§ Exercise requirements
The answer must be a single number: how many lines of the records below hold the word "reference".

§ Supplied data

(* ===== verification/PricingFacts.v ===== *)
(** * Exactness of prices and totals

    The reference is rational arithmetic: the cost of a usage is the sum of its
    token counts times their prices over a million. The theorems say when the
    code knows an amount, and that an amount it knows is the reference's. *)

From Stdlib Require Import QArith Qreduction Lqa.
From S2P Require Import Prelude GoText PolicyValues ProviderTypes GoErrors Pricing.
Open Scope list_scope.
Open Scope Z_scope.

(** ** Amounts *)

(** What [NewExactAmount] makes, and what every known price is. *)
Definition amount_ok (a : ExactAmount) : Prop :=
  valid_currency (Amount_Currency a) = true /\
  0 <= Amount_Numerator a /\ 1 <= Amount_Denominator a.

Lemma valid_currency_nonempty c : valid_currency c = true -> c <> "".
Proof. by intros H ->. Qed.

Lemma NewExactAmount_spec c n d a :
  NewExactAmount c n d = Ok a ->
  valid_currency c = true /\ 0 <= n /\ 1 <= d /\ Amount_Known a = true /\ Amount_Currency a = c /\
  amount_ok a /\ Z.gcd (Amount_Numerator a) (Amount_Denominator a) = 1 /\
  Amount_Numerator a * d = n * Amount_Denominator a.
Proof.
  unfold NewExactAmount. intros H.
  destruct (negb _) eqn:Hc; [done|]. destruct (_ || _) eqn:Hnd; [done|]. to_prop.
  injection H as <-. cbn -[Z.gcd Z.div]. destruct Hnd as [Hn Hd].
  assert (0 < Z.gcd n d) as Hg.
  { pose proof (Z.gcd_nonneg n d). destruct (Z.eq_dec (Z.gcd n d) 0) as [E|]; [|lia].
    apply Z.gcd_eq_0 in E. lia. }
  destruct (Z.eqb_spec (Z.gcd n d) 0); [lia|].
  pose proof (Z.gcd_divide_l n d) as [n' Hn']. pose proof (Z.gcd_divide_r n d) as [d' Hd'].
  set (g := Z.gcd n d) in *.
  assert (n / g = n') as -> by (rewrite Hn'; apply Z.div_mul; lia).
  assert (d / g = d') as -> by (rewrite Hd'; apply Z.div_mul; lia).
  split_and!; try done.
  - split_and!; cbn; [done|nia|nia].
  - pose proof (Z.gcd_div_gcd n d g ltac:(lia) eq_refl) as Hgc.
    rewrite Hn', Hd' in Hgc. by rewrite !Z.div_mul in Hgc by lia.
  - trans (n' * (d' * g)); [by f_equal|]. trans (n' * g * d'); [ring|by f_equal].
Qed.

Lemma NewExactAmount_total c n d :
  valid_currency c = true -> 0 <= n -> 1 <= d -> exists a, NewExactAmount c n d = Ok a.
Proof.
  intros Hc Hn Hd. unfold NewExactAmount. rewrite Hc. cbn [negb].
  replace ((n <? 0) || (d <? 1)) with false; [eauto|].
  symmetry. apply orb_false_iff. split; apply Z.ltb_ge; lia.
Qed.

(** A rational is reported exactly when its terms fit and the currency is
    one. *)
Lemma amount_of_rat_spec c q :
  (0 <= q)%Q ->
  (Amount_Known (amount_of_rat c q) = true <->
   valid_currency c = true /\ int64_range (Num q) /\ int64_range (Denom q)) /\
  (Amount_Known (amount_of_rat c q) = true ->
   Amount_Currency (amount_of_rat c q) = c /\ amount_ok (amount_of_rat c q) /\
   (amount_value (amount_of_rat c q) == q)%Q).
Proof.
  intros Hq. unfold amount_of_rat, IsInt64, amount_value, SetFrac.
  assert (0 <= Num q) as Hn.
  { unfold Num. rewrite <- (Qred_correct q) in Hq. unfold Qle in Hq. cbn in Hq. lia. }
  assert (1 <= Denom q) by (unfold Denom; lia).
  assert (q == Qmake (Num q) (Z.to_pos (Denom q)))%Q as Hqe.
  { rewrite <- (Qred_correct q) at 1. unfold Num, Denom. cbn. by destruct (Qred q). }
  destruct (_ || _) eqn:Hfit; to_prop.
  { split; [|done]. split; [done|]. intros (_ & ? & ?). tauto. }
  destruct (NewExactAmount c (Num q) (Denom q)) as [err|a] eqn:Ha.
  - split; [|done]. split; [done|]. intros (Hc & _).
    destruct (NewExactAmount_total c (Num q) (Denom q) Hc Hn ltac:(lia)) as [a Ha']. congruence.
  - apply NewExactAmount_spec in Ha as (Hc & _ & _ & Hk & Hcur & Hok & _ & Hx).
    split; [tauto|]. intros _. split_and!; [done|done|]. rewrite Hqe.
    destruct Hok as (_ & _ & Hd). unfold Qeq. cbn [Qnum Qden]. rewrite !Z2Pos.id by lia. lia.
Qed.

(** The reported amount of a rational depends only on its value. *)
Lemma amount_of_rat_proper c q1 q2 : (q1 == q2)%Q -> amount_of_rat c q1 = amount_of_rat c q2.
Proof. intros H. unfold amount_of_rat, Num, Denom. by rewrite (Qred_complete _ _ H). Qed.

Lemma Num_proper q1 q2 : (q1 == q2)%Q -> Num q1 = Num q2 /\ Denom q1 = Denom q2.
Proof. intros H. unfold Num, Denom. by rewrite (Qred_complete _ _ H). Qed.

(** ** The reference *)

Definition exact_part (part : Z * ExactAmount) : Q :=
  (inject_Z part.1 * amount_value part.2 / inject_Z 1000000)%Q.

§ Output of the exercise
3